Task description
Out of the lines below, please list those that hold the string "Definition".

Items from a data source
————————

(* ===== verification/NativeTheorems.v ===== *)
(** * What the mobile native runtime guarantees

    The engine that was started is stopped or still held, the TUN wrapper is
    closed at most once, and while an engine runs only as the hand-over of its
    descriptor to it, and the states say what is owned. *)

From S2P Require Import Prelude Errors Values Native.
Local Open Scope string_scope.
Local Open Scope list_scope.

(** ** Counting the record *)

Definition started (e : mcall) : nat := match e with EngineStarted => 1 | _ => 0 end.
Definition stopped (e : mcall) : nat := match e with EngineStopped None => 1 | _ => 0 end.
Definition tunClosed (e : mcall) : nat := match e with TunClosed _ => 1 | _ => 0 end.

Definition count (f : mcall -> nat) (c : mobile) : nat := sum_list_with f (mb_trace c).

Lemma count_mrecord f e c : count f (mrecord e c) = count f c + f e.
Proof. unfold count, mrecord. cbn. rewrite sum_list_with_app. cbn. lia. Qed.

(** ** The order of the record *)

(** The wrapper may be closed: no engine runs, or the last thing that happened
    is that an engine started with its own copy of the descriptor. *)
Definition closable (t : list mcall) : Prop :=
  sum_list_with started t = sum_list_with stopped t \/ exists before, t = before ++ [EngineStarted].

Definition ordered (t : list mcall) : Prop :=
  forall before err after, t = before ++ TunClosed err :: after -> closable before.

Lemma ordered_snoc e t :
  ordered t -> (forall err, e = TunClosed err -> closable t) -> ordered (t ++ [e]).
Proof.
  intros Ho He before err after Heq. destruct after as [|x after _] using rev_ind.
  - apply app_inj_tail in Heq as [-> ->]. by eapply He.
  - rewrite app_comm_cons, app_assoc in Heq. apply app_inj_tail in Heq as [-> _]. by eapply Ho.
Qed.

————————

Your response
Definition started (e : mcall) : nat := match e with EngineStarted => 1 | _ => 0 end.
Definition stopped (e : mcall) : nat := match e with EngineStopped None => 1 | _ => 0 end.
Definition tunClosed (e : mcall) : nat := match e with TunClosed _ => 1 | _ => 0 end.
Definition count (f : mcall -> nat) (c : mobile) : nat := sum_list_with f (mb_trace c).
Definition closable (t : list mcall) : Prop :=
Definition ordered (t : list mcall) : Prop :=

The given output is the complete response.